Lalu mereka mengobrol panjang lebar untuk waktu yang cukup lama. Di luar, hari sudah mulai gelap. Mereka pun memutuskan untuk pergi makan hot pot bersama. Lala merasa sangat senang. Sebelum mereka berpisah, Lala berkata, "Di mana kamu bekerja sekarang? Aku ingin bekerja bersamamu."
"Saat ini aku sedang berjualan pakaian di mal. Kamu... ah, lupakan!" Tamara memandang Lala yang masih berpakaian bagus dan mahal, berpikir bahwa sebaiknya Lala tidak bekerja di tempat yang sama dengannya. Gajinya memang tidak bisa dibilang rendah. Tapi ia harus bersakit-sakit dahulu, baru bersenang-senang kemudian.

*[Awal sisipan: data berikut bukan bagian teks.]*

(* ===== verification/NetServer.v ===== *)
(** * The netcode server (renetcode/src/server.rs)

    [NetcodeServer]: client slots, pending connections, connect token entries,
    and every operation of the file. *)

From S2P Require Import Prelude Netcode ReplayProtection Token NetPacket NetClient.

(** ** State *)

Inductive ConnectionState := SDisconnected | SPendingResponse | SConnected.

#[global] Instance ConnectionState_eq_dec : EqDecision ConnectionState.
Proof. solve_decision. Defined.

(** The fields that change during a connection come last. *)
Record Connection := mkConnection {
  cn_client_id : Z;
  cn_send_key : Bytes;
  cn_receive_key : Bytes;
  cn_addr : SocketAddr;
  cn_timeout_seconds : Z;
  cn_expire_timestamp : Z;
  cn_confirmed : bool;
  cn_state : ConnectionState;
  cn_user_data : Bytes;
  cn_last_packet_received_time : Z;
  cn_last_packet_send_time : Z;
  cn_sequence : Z;
  cn_replay_protection : ReplayProtection;
}.

Definition cn_set_confirmed (c : Connection) (x : bool) : Connection :=
  mkConnection (cn_client_id c) (cn_send_key c) (cn_receive_key c) (cn_addr c) (cn_timeout_seconds c) (cn_expire_timestamp c)
    x (cn_state c) (cn_user_data c) (cn_last_packet_received_time c) (cn_last_packet_send_time c) (cn_sequence c) (cn_replay_protection c).
Definition cn_set_state (c : Connection) (x : ConnectionState) : Connection :=
  mkConnection (cn_client_id c) (cn_send_key c) (cn_receive_key c) (cn_addr c) (cn_timeout_seconds c) (cn_expire_timestamp c)
    (cn_confirmed c) x (cn_user_data c) (cn_last_packet_received_time c) (cn_last_packet_send_time c) (cn_sequence c) (cn_replay_protection c).
Definition cn_set_user_data (c : Connection) (x : Bytes) : Connection :=
  mkConnection (cn_client_id c) (cn_send_key c) (cn_receive_key c) (cn_addr c) (cn_timeout_seconds c) (cn_expire_timestamp c)
    (cn_confirmed c) (cn_state c) x (cn_last_packet_received_time c) (cn_last_packet_send_time c) (cn_sequence c) (cn_replay_protection c).
Definition cn_set_last_received (c : Connection) (x : Z) : Connection :=
  mkConnection (cn_client_id c) (cn_send_key c) (cn_receive_key c) (cn_addr c) (cn_timeout_seconds c) (cn_expire_timestamp c)
    (cn_confirmed c) (cn_state c) (cn_user_data c) x (cn_last_packet_send_time c) (cn_sequence c) (cn_replay_protection c).
Definition cn_set_last_send (c : Connection) (x : Z) : Connection :=
  mkConnection (cn_client_id c) (cn_send_key c) (cn_receive_key c) (cn_addr c) (cn_timeout_seconds c) (cn_expire_timestamp c)
    (cn_confirmed c) (cn_state c) (cn_user_data c) (cn_last_packet_received_time c) x (cn_sequence c) (cn_replay_protection c).
Definition cn_set_sequence (c : Connection) (x : Z) : Connection :=
  mkConnection (cn_client_id c) (cn_send_key c) (cn_receive_key c) (cn_addr c) (cn_timeout_seconds c) (cn_expire_timestamp c)
    (cn_confirmed c) (cn_state c) (cn_user_data c) (cn_last_packet_received_time c) (cn_last_packet_send_time c) x (cn_replay_protection c).
Definition cn_set_replay (c : Connection) (x : ReplayProtection) : Connection :=
  mkConnection (cn_client_id c) (cn_send_key c) (cn_receive_key c) (cn_addr c) (cn_timeout_seconds c) (cn_expire_timestamp c)
    (cn_confirmed c) (cn_state c) (cn_user_data c) (cn_last_packet_received_time c) (cn_last_packet_send_time c) (cn_sequence c) x.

"Kenapa? Aku akan pergi menemuimu di sana besok atau suatu hari nanti. Ingatlah untuk bertanya pada atasanmu mengenai lowongan kerja untukku." Lala mengantar Tamara pulang ke rumahnya, dan tidak beranjak pergi sampai ia melihat Tamara berjalan menaiki tangga untuk masuk ke dalam rumah.

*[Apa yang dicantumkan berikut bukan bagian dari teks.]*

(** A connect token that opens under the server's key and, on a secure server,
    names one of its addresses. *)
Definition token_ok (expire : Z) (token : PrivateConnectToken) : Prop :=
  (exists xnonce data, private_decode data (sc_protocol_id config) expire xnonce config_key = Ret (Ok token)) /\
  (config_secure = true -> exists a, a ∈ hosts (pt_server_addresses token) /\ a ∈ sc_public_addresses config).

(** The identity, keys and limits of the connection are those of such a token. *)
Definition authorized (c : Connection) : Prop :=
  exists token, token_ok (cn_expire_timestamp c) token /\
    cn_client_id c = pt_client_id token /\ cn_send_key c = pt_server_to_client_key token /\
    cn_receive_key c = pt_client_to_server_key token /\ cn_timeout_seconds c = pt_timeout_seconds token.

(** A connection in the given state whose replay protection is consistent. *)
Definition conn_ok (st : ConnectionState) (c : Connection) : Prop :=
  cn_state c = st /\ replay_good (cn_replay_protection c) /\ authorized c.

Record server_inv (s : NetcodeServer) : Prop := {
  sv_slots : len (ns_clients s) = sc_max_clients config;
  sv_client : forall i c, ns_clients s !! i = Some (Some c) -> conn_ok SConnected c;
  sv_addr : forall i j c c', ns_clients s !! i = Some (Some c) -> ns_clients s !! j = Some (Some c') ->
    cn_addr c = cn_addr c' -> i = j;
  sv_pending : forall a c, ns_pending_clients s !! a = Some c -> cn_addr c = a /\ conn_ok SPendingResponse c;
  sv_disjoint : forall a c i c', ns_pending_clients s !! a = Some c -> ns_clients s !! i = Some (Some c') -> cn_addr c' <> a;
  sv_pending_size : Z.of_nat (size (ns_pending_clients s)) <= NETCODE_MAX_PENDING_CLIENTS;
  sv_entries : len (ns_connect_token_entries s) = NETCODE_MAX_CLIENTS * 2;
  sv_out : len (ns_out s) = NETCODE_MAX_PACKET_BYTES;
  sv_fixed : (ns_protocol_id s, ns_connect_key s, ns_secure s, ns_public_addresses s) =
    (sc_protocol_id config, config_key, config_secure, sc_public_addresses config);
}.
(** Two clients with the same id. The response is checked against the id inside
    the challenge token only, not against the id of the pending client: client
    7, pending at a second address, answers with the challenge of client 8, and
    occupies a second slot, with the user data of client 8. *)
Definition sample_duplicate : NetcodeServer :=
  let (s, _) := sample_ask sample_server 1 7 0 in
  let (s, challenge8) := sample_ask s 2 8 0 in
  let (s, challenge7) := sample_ask s 3 7 1 in
  let (s, _) := sample_process s (peer 3) (sample_answer challenge7) in
  let (s, _) := sample_process s (peer 1) (sample_answer challenge8) in
  s.

Example response_id_not_checked :
  ns_clients_id sample_duplicate = [7; 7] /\
  (cn_user_data <$> omap id (ns_clients sample_duplicate)) = [replicate 256 (byte_of 7); replicate 256 (byte_of 8)].
Proof. vm_compute. split; reflexivity. Qed.
(* ===== verification/Handshake.v ===== *)
(** * The netcode handshake

    The client of NetClient.v and the server of NetServer.v together: a client
    with a valid connect token connects in one round of four packets, and on
    the connection so made payloads flow both ways, in order. *)

From S2P Require Import Prelude Netcode ReplayProtection Token NetPacket NetClient NetServer NetServerInv.
From S2P Require Import NetServerProps NetClientProps.

(** ** Updating slots *)

Lemma find_slot_insert_new f l c : forall i k o,
  find_slot f i l = None -> l !! k = Some o -> f c = true -> find_slot f i (<[k := Some c]> l) = Some (i + Z.of_nat k, c).
Proof.
  induction l as [|x l IH]; intros i k o Hno Hk Hf; [done|]. destruct k as [|k]; cbn in *.
  - rewrite Hf. by rewrite Z.add_0_r.
  - replace (i + Z.of_nat (S k)) with (i + 1 + Z.of_nat k) by lia.
    destruct x as [y|]; [destruct (f y); [done|]|]; by eapply IH.
Qed.

Lemma find_slot_insert f l c : forall i j x,
  find_slot f i l = Some (j, x) -> f c = true -> find_slot f i (<[Z.to_nat (j - i) := Some c]> l) = Some (j, c).
Proof.
  induction l as [|y l IH]; intros i j x H Hf; [done|]. pose proof (find_slot_Some _ _ _ _ _ H) as (Hij & _). cbn in H.
  destruct (decide (i = j)) as [->|Hne].
  { rewrite Z.sub_diag. change (Z.to_nat 0) with 0%nat. cbn. by rewrite Hf. }
  replace (Z.to_nat (j - i)) with (S (Z.to_nat (j - (i + 1)))) by lia. cbn.
  destruct y as [y|]; [destruct (f y); [by simplify_eq|]|]; by eapply IH.
Qed.

Lemma find_by_addr_insert l addr slot x c :
  find_client_mut_by_addr l addr = Some (slot, x) -> cn_addr c = addr ->
  find_client_mut_by_addr (<[Z.to_nat slot := Some c]> l) addr = Some (slot, c).
Proof.
  intros H Ha. apply (find_slot_insert _ _ c) in H; [|by apply bool_decide_eq_true_2]. by rewrite Z.sub_0_r in H.
Qed.
(* ===== verification/NetReports.v ===== *)
(** * What a netcode server reports of its clients

    The results of the calls of a netcode server tell the whole story of which
    clients it has: a client appears only with [SrClientConnected], and one that
    is reported as disconnected is gone, unless another client has the same id. *)

From S2P Require Import Prelude Octets Packet Connection Server.
From S2P Require Import Netcode ReplayProtection Token NetPacket NetClient NetServer NetServerInv NetServerProps.
From S2P Require Import Transport TransportProps.

(** No two connected clients have the same id. *)
Definition distinct_ids (s : NetcodeServer) : Prop :=
  forall i j c c', ns_clients s !! i = Some (Some c) -> ns_clients s !! j = Some (Some c') -> cn_client_id c = cn_client_id c' -> i = j.

Definition reports (s s' : NetcodeServer) (r : ServerResult) : Prop :=
  (forall id, has_client s' id -> has_client s id \/ exists addr ud p, r = SrClientConnected id addr ud p) /\
  match r with
  | SrClientDisconnected id _ _ => distinct_ids s -> ~ has_client s' id
  | SrPayload id _ => has_client s id
  | _ => True
  end.

(** Results that say nothing about clients. *)
Definition plain (r : ServerResult) : Prop := match r with SrNone | SrPacketToSend _ _ => True | _ => False end.

Lemma reports_same s s' r : ns_clients s' = ns_clients s -> plain r -> reports s s' r.
Proof. intros H Hr. split; [intros id; left; unfold has_client; by rewrite <- H|by destruct r]. Qed.

Lemma reports_set s i c c' r :
  0 <= i < len (ns_clients s) -> ns_clients s !! Z.to_nat i = Some (Some c) -> cn_client_id c' = cn_client_id c ->
  (plain r \/ exists p, r = SrPayload (cn_client_id c) p) ->
  exists l, vec_set (ns_clients s) i (Some c') = Ret l /\ forall s', ns_clients s' = l -> reports s s' r.
Proof.
  intros Hi Hc Hid Hr. rewrite vec_set_ok by done. eexists. split; [done|]. intros s' Hs'. split.
  - intros id (k & x & Hk & Hx). left. rewrite Hs' in Hk. apply list_lookup_insert_Some in Hk as [(<- & E & _)|[Hne Hk]].
    + injection E as <-. exists (Z.to_nat i), c. split; [done|congruence].
    + by exists k, x.
  - destruct Hr as [Hr|[p ->]]; [by destruct r|]. by exists (Z.to_nat i), c.
Qed.

Lemma reports_clear s i c addr p :
  0 <= i < len (ns_clients s) -> ns_clients s !! Z.to_nat i = Some (Some c) ->
  exists l, vec_set (ns_clients s) i None = Ret l /\
    forall s', ns_clients s' = l -> reports s s' (SrClientDisconnected (cn_client_id c) addr p).
Proof.
  intros Hi Hc. rewrite vec_set_ok by done. eexists. split; [done|]. intros s' Hs'.
  assert (forall k x, ns_clients s' !! k = Some (Some x) -> k <> Z.to_nat i /\ ns_clients s !! k = Some (Some x)) as Hk.
  { intros k x Hk. rewrite Hs' in Hk. by apply list_lookup_insert_Some in Hk as [(<- & E & _)|[Hne Hk]]. }
  split.
  - intros id (k & x & [_ Hx]%Hk & Hid). left. by exists k, x.
  - intros Hd (k & x & [Hne Hx]%Hk & Hid). exact (Hne (Hd _ _ _ _ Hx Hc Hid)).
Qed.

Section reports.
Context {aead : Aead}.
Implicit Types s : NetcodeServer.

Lemma deny_plain s addr key s' r : deny s addr key = Ret (s', r) -> ns_clients s' = ns_clients s /\ plain (reported r).
Proof using.
  intros H. split; [by destruct (deny_clients _ _ _ _ _ H)|]. unfold deny in H.
  destruct (ns_encode _ _ _ _) as [[s1 [n|]]|]; cbn [out_bind] in H; [|by injection H as <- <-|done].
  destruct (add64 _ _); cbn [out_bind] in H; [|done]. by injection H as <- <-.
Qed.

Lemma challenge_plain s addr expire token s' r : challenge s addr expire token = Ret (s', r) -> plain (reported r).
Proof using.
  intros H. unfold challenge in H. destruct (add64 _ _) as [q|]; cbn [out_bind] in H; [|done].
  destruct (generate_challenge _ _ _ _) as [[p|]|]; cbn [out_bind] in H; [|by injection H as <- <-|done].
  destruct (ns_encode _ _ _ _) as [[s1 [n|]]|]; cbn [out_bind] in H; [|by injection H as <- <-|done].
  destruct (add64 _ _) as [q'|]; cbn [out_bind] in H; [|done]. by injection H as <- <-.
Qed.

Lemma handle_request_plain s addr v pid ex xn data s' r :
  handle_connection_request s addr v pid ex xn data = Ret (s', r) -> ns_clients s' = ns_clients s /\ plain (reported r).
Proof using.
  intros H. split; [by destruct (handle_request_clients _ _ _ _ _ _ _ _ _ H)|]. unfold handle_connection_request in H.
  destruct (negb (bool_decide (v = _))); [by injection H as <- <-|]. destruct (negb (pid =? _)); [by injection H as <- <-|].
  destruct (ex <=? _); [by injection H as <- <-|]. destruct (private_decode _ _ _ _ _) as [[token|]|]; cbn [out_bind] in H; [|by injection H as <- <-|done].
  destruct (ns_secure s && _); [by injection H as <- <-|]. destruct (_ || _); [by injection H as <- <-|].
  destruct (bool_decide (ns_pending_clients s !! addr = None) && _); [by injection H as <- <-|].
  destruct (find_or_add_connect_token_entry _ _) as [[s1 b]|] eqn:E; cbn [out_bind] in H; [|done].
  destruct (negb b); [by injection H as <- <-|]. destruct (ns_max_clients s1 <=? _); [by destruct (deny_plain _ _ _ _ _ H)|by eapply challenge_plain].
Qed.

Lemma process_connected_reports s addr i c buffer s' r :
  find_client_mut_by_addr (ns_clients s) addr = Some (i, c) ->
  process_connected s addr i c buffer = Ret (s', r) -> reports s s' (reported r).
Proof using.
  intros (Hi & Hc & _)%find_by_addr_Some H. unfold process_connected in H.
  destruct (net_decode _ _ _ _) as [[o d]|]; cbn [out_bind] in H; [|done].
  set (c' := match o with Some _ => _ | None => _ end) in *.
  assert (cn_client_id c' = cn_client_id c) as Hid by (unfold c'; by destruct o). clearbody c'.
  assert (forall c2 x, cn_client_id c2 = cn_client_id c -> (plain (reported x) \/ exists p, reported x = SrPayload (cn_client_id c) p) ->
    (let! clients := vec_set (ns_clients s) i (Some c2) in Ret (ns_set_clients s clients, x)) = Ret (s', r) -> reports s s' (reported r)) as Hset.
  { intros c2 x Hid2 Hx H2. destruct (reports_set s i c c2 (reported x) Hi Hc Hid2 Hx) as (l & E & Ht).
    rewrite E in H2. cbn [out_bind] in H2. injection H2 as <- <-. by apply Ht. }
  destruct d as [[q p]|]; [|by eapply Hset; [| |exact H]; [|left]].
  destruct (cn_state (cn_set_last_received c' (ns_current_time s))); [by eapply Hset; [| |exact H]; [|left]..|].
  destruct p; try by eapply Hset; [| |exact H]; [|left].
  - eapply Hset; [| |exact H]; [done|]. right. eexists. cbn [reported cn_set_last_received cn_client_id]. by rewrite <- Hid.
  - destruct (reports_clear s i c addr None Hi Hc) as (l & E & Ht). rewrite E in H. cbn [out_bind] in H. injection H as <- <-.
    cbn [reported cn_set_last_received cn_client_id]. rewrite Hid. by apply Ht.
Qed.

Lemma process_response_reports s addr q data s' r :
  process_response s addr q data = Ret (s', r) -> reports s s' (reported r).
Proof using.
  intros H. unfold process_response in H. destruct (challenge_decode _ _ _) as [[t|]|]; cbn [out_bind] in H;
    [|injection H as <- <-; by apply reports_same|done].
  destruct (ns_pending_clients s !! addr) as [c|]; cbn [unwrap out_bind] in H; [|done].
  set (s1 := ns_set_pending s (delete addr (ns_pending_clients s))) in *. change (ns_clients s1) with (ns_clients s) in H.
  destruct (find_client_slot_by_id _ _); [injection H as <- <-; by apply reports_same|].
  destruct (free_slot 0 (ns_clients s)) as [i|] eqn:Hf.
  2: { apply deny_plain in H as [Hc Hr]. by apply reports_same. }
  apply free_slot_Some in Hf as [Hi Hnone]. rewrite Z.add_0_l in Hi.
  destruct (ns_encode _ _ _ _) as [[s2 r2]|] eqn:E; cbn [out_bind] in H; [|done]. apply ns_encode_inv in E as (o & -> & Ho).
  destruct r2; [|injection H as <- <-; by apply reports_same]. destruct (add64 _ _); cbn [out_bind] in H; [|done].
  rewrite vec_set_ok in H by done. cbn [out_bind] in H. injection H as <- <-. cbn [reported]. split; [|done].
  intros id (k & x & Hk & Hx). cbn [ns_set_clients ns_clients ns_set_out] in Hk.
  apply list_lookup_insert_Some in Hk as [(<- & Ex & _)|[Hne Hk]].
  - right. injection Ex as <-. cbn in Hx. rewrite <- Hx. by do 3 eexists.
  - left. by exists k, x.
Qed.

Lemma process_packet_reports s addr buffer s' r : net_server_process_packet s addr buffer = Ret (s', r) -> reports s s' r.
Proof using.
  intros H. unfold net_server_process_packet in H. destruct (process_packet_internal s addr buffer) as [[s1 r1]|] eqn:E; [|done].
  assert (reports s s1 (reported r1)) as Ht; [|by destruct r1; cbn [out_bind] in H; injection H as <- <-].
  clear H. unfold process_packet_internal in E. destruct (_ <? _); [injection E as <- <-; by apply reports_same|].
  assert (forall s0 v pid ex xn data, ns_clients s0 = ns_clients s ->
    handle_connection_request s0 addr v pid ex xn data = Ret (s1, r1) -> reports s s1 (reported r1)) as Hreq.
  { intros s0 v pid ex xn data Hs0 [Hc Hr]%handle_request_plain. apply reports_same; [congruence|done]. }
  destruct (find_client_mut_by_addr (ns_clients s) addr) as [[i c]|] eqn:Ha; [by eapply process_connected_reports|].
  destruct (ns_pending_clients s !! addr) as [c|] eqn:Hp.
  - unfold process_pending in E. destruct (net_decode _ _ _ _) as [[o [[q p]|]]|]; cbn [out_bind] in E; [| |done].
    2: { injection E as <- <-. by apply reports_same. }
    destruct p; try (injection E as <- <-; by apply reports_same); [by eapply Hreq; [|exact E]|].
    apply process_response_reports in E. exact E.
  - destruct (net_decode _ _ _ _) as [[o [[q p]|]]|]; cbn [out_bind] in E; [|injection E as <- <-; by apply reports_same|done].
    destruct p; try done. by eapply Hreq; [|exact E].
Qed.

Lemma update_client_reports s id s' r : net_server_update_client s id = Ret (s', r) -> reports s s' r.
Proof using.
  intros H. unfold net_server_update_client in H. destruct (find_client_slot_by_id _ _) as [[i c]|] eqn:Hf;
    [|injection H as <- <-; by apply reports_same].
  apply find_by_id_Some in Hf as (Hi & Hc & Hid). destruct (timed_out _ _ _) as [to|]; cbn [out_bind] in H; [|done].
  set (c' := if to then _ else _) in *. assert (cn_client_id c' = cn_client_id c) as Hid' by (unfold c'; by destruct to). clearbody c'.
  case_bool_decide.
  { destruct (vec_set _ _ _) as [l|] eqn:E; cbn [out_bind] in H; [|done]. unfold farewell in H.
    destruct (ns_encode _ _ _ _) as [[s2 r2]|] eqn:Ee; cbn [out_bind] in H; [|done]. apply ns_encode_inv in Ee as (o & -> & Ho).
    destruct r2 as [n|]; injection H as <- <-; rewrite <- Hid;
      match goal with |- reports _ _ (SrClientDisconnected _ ?a ?p) => destruct (reports_clear s i c a p Hi Hc) as (l' & E' & Ht) end;
      rewrite E in E'; injection E' as <-; by apply Ht. }
  destruct (dur_add _ _); cbn [out_bind] in H; [|done]. destruct (_ <=? _); [|injection H as <- <-; by apply reports_same].
  destruct (ns_encode _ _ _ _) as [[s2 r2]|] eqn:E; cbn [out_bind] in H; [|done]. apply ns_encode_inv in E as (o & -> & Ho).
  destruct r2; [|injection H as <- <-; by apply reports_same]. destruct (add64 _ _) as [q|]; cbn [out_bind] in H; [|done].
  match type of H with context [vec_set _ _ (Some ?c2)] =>
    destruct (reports_set s i c c2 SrNone Hi Hc Hid' (or_introl I)) as (l & E & Ht) end.
  cbn [ns_set_out ns_clients] in H. rewrite E in H. cbn [out_bind] in H. injection H as <- <-.
  destruct (Ht (ns_set_clients (ns_set_out s o) l) eq_refl) as [Ht1 _]. split; [|done]. intros k [?|(? & ? & ? & ?)]%Ht1; [by left|done].
Qed.

Lemma payload_reports s id p s' r : net_server_generate_payload_packet s id p = Ret (s', r) -> reports s s' SrNone.
Proof using.
  intros H. unfold net_server_generate_payload_packet in H. destruct (_ <? _); [injection H as <- _; by apply reports_same|].
  destruct (find_client_slot_by_id _ _) as [[i c]|] eqn:Hf; [|injection H as <- _; by apply reports_same]. apply find_by_id_Some in Hf as (Hi & Hc & Hid).
  destruct (ns_encode _ _ _ _) as [[s2 r2]|] eqn:E; cbn [out_bind] in H; [|done]. apply ns_encode_inv in E as (o & -> & Ho).
  destruct r2; [|injection H as <- _; by apply reports_same]. destruct (add64 _ _) as [q|]; cbn [out_bind] in H; [|done].
  match type of H with context [vec_set _ _ (Some ?c2)] =>
    destruct (reports_set s i c c2 SrNone Hi Hc eq_refl (or_introl I)) as (l & E & Ht) end.
  cbn [ns_set_out ns_clients] in H. rewrite E in H. cbn [out_bind] in H. injection H as <- _. by apply Ht.
Qed.

End reports.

Kemudian Lala mengeluarkan ponselnya untuk mengecek jam. Saat itu tepat pukul sembilan malam. Ia memutuskan untuk menelepon Zulfikar.

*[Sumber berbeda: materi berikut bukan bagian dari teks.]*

(* ===== verification/EndToEnd.v ===== *)
(** * A session, end to end

    One client and the server together, from the application's calls down to the
    datagrams: renet endpoints (Connection.v, Server.v), netcode endpoints and
    sockets (Transport.v), and a network under the control of an attacker who
    may drop, repeat, delay, reorder, redirect and invent datagrams.  Two things
    are out of the attacker's reach, and are assumptions of the theorems: sealing
    payloads with the session's keys ([unforged]), and making a connect token
    for the client's id with other keys ([no_other_token]), which takes the key
    the server checks tokens with.  The session refines the two peers of
    System.v, so that the guarantees proved there hold of the whole stack.

    With [ServerAuthentication::Unsecure] the key of the tokens is all zeros, and
    anyone can make such a token: the second assumption then is one about who
    reaches the server, not about cryptography ([zero_key_impostor]). *)

From S2P Require Import Prelude Octets Packet ReliableRecv Connection ConnectionSpec Server.
From S2P Require Import Netcode ReplayProtection Token NetPacket NetClient NetServer NetServerInv NetServerProps NetClientProps.
From S2P Require Import Handshake Transport TransportProps Session System.

(** ** The application's calls on the server *)

Inductive server_call :=
  | CallSend (client_id ch : Z) (m : Bytes)
  | CallBroadcast (ch : Z) (m : Bytes)
  | CallBroadcastExcept (except_id ch : Z) (m : Bytes)
  | CallReceive (client_id ch : Z)
  | CallUpdate (duration : Z)
  | CallDisconnect (client_id : Z)
  | CallDisconnectAll
  | CallEvent.

Definition call_server (rs : RenetServer) (call : server_call) : out RenetServer :=
  match call with
  | CallSend client_id ch m => server_send_message rs client_id ch m
  | CallBroadcast ch m => broadcast_message rs ch m
  | CallBroadcastExcept except_id ch m => broadcast_message_except rs except_id ch m
  | CallReceive client_id ch => let! (rs, _) := server_receive_message rs client_id ch in Ret rs
  | CallUpdate duration => server_update rs duration
  | CallDisconnect client_id => Ret (server_disconnect rs client_id)
  | CallDisconnectAll => Ret (disconnect_all rs)
  | CallEvent => Ret (get_event rs).1
  end.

"Sampai jumpa di tempat biasa di Bar MOX." Lala menutup teleponnya bahkan sebelum Zulfikar sempat berbicara. Pikirnya, mereka bisa berbicara nanti ketika bertemu langsung.
Di dalam Bar MOX.
Kehidupan malam di tempat itu baru saja dimulai. Jadi bar juga belum terlalu ramai dengan tamu-tamu. Di bawah cahaya yang redup dan kelap-kelip, beberapa orang tampak menari dengan penuh semangat, mengikuti alunan musik dengan hentakan drum yang kuat serta nuansa heavy metal.
Lala memesan secangkir koktail. Sang bartender dengan lincah bergerak untuk mencampur koktail, lalu dengan anggun dan cekatan memainkan mixer di tangannya. Tidak sampai semenit, sang bartender sudah menyajikan koktail kepada Lala dengan potongan lemon di bibir cangkir.
Lala memegang cangkirnya, menyesap koktailnya, dan menemukan tempat duduk yang redup di sudut bar.
Sepuluh menit kemudian.
Setelah memarkir sepeda motornya, Zulfikar berjalan cepat ke dalam bar. Ia menemukan orang yang dikenalnya di tempat biasa dan merasa sedikit lega.
"Pelayan!" Zulfikar duduk, dan memesan segelas koktail seperti milik Lala.
Zulfikar memandang Lala dengan teliti. Lala sedikit tersenyum, dengan cincin berlian di jemari tangan kanannya. Ia senang melihat bahwa Lala tidak berubah.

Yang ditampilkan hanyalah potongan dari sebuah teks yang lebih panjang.